Only one stretch of the records below should be repeated. It starts with the line containing "(** The [touchstart]" and goes on through the line containing "(** The [touchmove] listener. *)", exactly as written.

Stored items:

***

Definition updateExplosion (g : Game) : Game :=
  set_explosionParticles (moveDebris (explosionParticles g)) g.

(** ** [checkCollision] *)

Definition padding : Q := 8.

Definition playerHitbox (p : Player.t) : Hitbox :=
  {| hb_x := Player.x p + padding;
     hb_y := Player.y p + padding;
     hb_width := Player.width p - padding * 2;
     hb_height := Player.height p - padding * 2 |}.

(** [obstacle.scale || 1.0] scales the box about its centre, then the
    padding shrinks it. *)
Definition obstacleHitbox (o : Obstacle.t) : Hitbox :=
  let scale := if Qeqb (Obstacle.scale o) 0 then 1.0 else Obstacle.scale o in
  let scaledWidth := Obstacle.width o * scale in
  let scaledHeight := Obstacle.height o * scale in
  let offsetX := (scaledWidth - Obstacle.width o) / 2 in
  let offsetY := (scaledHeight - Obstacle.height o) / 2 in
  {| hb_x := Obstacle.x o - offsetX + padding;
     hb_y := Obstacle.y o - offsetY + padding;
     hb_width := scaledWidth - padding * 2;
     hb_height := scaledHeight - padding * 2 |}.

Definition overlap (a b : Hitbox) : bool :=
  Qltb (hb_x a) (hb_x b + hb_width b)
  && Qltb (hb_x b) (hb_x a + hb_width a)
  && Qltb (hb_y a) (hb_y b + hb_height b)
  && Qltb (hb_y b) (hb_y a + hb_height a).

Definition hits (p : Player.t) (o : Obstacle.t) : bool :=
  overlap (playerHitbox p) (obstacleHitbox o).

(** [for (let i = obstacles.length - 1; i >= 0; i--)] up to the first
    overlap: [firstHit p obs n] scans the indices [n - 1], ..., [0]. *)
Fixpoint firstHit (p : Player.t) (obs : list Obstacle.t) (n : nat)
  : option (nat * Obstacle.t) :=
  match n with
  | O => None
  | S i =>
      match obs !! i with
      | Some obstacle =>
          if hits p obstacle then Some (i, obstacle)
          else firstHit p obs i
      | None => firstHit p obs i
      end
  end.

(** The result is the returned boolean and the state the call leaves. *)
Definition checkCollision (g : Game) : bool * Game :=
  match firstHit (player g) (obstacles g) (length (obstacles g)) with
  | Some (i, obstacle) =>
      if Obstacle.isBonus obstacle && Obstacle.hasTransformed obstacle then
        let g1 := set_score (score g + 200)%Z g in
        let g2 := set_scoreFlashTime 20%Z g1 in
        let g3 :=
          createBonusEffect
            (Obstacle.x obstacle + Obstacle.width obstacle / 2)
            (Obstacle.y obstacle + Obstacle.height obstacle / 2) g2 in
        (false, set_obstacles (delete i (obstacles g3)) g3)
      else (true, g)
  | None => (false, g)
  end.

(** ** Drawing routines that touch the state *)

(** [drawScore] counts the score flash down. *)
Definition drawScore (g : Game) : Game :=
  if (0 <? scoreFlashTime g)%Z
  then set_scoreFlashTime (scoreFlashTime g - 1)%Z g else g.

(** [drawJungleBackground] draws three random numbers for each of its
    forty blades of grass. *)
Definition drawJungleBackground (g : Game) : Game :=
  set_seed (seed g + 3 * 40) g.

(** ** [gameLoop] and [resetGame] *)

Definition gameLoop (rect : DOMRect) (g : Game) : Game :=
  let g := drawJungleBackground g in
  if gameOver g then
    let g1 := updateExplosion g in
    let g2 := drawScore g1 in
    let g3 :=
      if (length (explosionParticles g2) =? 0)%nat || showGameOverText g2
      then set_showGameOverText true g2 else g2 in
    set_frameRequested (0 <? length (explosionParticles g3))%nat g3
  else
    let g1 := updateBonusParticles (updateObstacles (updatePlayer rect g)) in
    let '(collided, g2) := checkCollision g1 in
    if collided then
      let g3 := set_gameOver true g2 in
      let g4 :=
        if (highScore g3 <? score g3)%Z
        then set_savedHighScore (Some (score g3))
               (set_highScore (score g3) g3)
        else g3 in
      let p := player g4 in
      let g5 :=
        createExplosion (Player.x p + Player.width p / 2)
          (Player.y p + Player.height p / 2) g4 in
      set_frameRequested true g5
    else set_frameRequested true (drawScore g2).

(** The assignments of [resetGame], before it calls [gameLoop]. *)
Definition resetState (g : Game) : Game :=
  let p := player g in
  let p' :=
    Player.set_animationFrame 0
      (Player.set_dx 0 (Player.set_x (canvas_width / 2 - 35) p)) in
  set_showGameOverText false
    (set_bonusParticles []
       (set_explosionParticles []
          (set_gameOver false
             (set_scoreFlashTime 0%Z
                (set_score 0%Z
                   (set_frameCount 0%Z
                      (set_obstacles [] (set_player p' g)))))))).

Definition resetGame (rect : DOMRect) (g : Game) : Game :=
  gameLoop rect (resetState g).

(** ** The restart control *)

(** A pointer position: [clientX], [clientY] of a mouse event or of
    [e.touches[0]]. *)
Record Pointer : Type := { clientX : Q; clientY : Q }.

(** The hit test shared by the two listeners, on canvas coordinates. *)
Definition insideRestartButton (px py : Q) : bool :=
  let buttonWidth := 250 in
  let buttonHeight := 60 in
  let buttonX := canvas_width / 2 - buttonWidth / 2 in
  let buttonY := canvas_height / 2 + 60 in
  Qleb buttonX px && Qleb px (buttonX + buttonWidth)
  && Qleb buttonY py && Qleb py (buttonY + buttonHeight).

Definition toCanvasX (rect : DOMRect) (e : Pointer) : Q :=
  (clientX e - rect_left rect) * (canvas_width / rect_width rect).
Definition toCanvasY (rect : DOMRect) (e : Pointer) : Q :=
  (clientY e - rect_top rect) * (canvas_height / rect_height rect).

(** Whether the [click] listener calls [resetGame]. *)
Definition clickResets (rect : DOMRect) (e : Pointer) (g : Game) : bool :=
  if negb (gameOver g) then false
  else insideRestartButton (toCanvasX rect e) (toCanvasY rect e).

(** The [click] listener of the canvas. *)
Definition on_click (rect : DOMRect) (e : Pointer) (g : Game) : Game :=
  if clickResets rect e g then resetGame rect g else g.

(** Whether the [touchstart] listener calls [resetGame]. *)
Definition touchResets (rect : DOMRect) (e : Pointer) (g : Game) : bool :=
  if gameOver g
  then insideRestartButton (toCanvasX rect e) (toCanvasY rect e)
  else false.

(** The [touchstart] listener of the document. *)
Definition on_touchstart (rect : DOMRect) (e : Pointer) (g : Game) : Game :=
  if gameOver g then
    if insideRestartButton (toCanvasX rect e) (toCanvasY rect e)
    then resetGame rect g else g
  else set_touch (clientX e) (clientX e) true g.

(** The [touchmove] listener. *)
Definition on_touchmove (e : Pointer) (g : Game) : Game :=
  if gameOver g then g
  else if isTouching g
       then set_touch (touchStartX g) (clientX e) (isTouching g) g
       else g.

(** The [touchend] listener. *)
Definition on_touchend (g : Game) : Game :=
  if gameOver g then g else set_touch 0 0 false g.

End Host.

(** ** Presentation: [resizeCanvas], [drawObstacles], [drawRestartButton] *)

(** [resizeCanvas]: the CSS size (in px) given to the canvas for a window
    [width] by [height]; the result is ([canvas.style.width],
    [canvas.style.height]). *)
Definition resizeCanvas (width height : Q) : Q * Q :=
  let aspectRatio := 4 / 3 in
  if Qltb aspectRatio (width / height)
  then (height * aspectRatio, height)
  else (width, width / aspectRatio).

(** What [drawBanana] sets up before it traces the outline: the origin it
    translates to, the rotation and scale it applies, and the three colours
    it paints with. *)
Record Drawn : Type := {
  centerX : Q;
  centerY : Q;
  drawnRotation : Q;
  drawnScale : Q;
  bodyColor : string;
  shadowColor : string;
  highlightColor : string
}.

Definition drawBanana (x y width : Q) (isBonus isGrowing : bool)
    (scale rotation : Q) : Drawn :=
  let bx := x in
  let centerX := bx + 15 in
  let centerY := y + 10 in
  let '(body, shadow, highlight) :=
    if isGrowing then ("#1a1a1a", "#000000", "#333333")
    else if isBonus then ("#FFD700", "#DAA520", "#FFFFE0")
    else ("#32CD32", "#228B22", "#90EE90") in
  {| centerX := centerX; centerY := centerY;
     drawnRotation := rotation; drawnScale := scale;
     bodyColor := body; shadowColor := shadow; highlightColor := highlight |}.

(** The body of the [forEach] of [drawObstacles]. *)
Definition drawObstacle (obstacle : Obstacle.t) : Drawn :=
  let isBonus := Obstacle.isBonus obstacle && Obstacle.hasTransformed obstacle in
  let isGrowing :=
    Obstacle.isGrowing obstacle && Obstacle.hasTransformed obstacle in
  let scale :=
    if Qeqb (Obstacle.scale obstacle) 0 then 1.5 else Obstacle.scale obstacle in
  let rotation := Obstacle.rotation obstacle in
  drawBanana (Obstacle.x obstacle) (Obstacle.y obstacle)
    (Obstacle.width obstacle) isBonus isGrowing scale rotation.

***

Answer for the task »
(** The [touchstart] listener of the document. *)
Definition on_touchstart (rect : DOMRect) (e : Pointer) (g : Game) : Game :=
  if gameOver g then
    if insideRestartButton (toCanvasX rect e) (toCanvasY rect e)
    then resetGame rect g else g
  else set_touch (clientX e) (clientX e) true g.

(** The [touchmove] listener. *)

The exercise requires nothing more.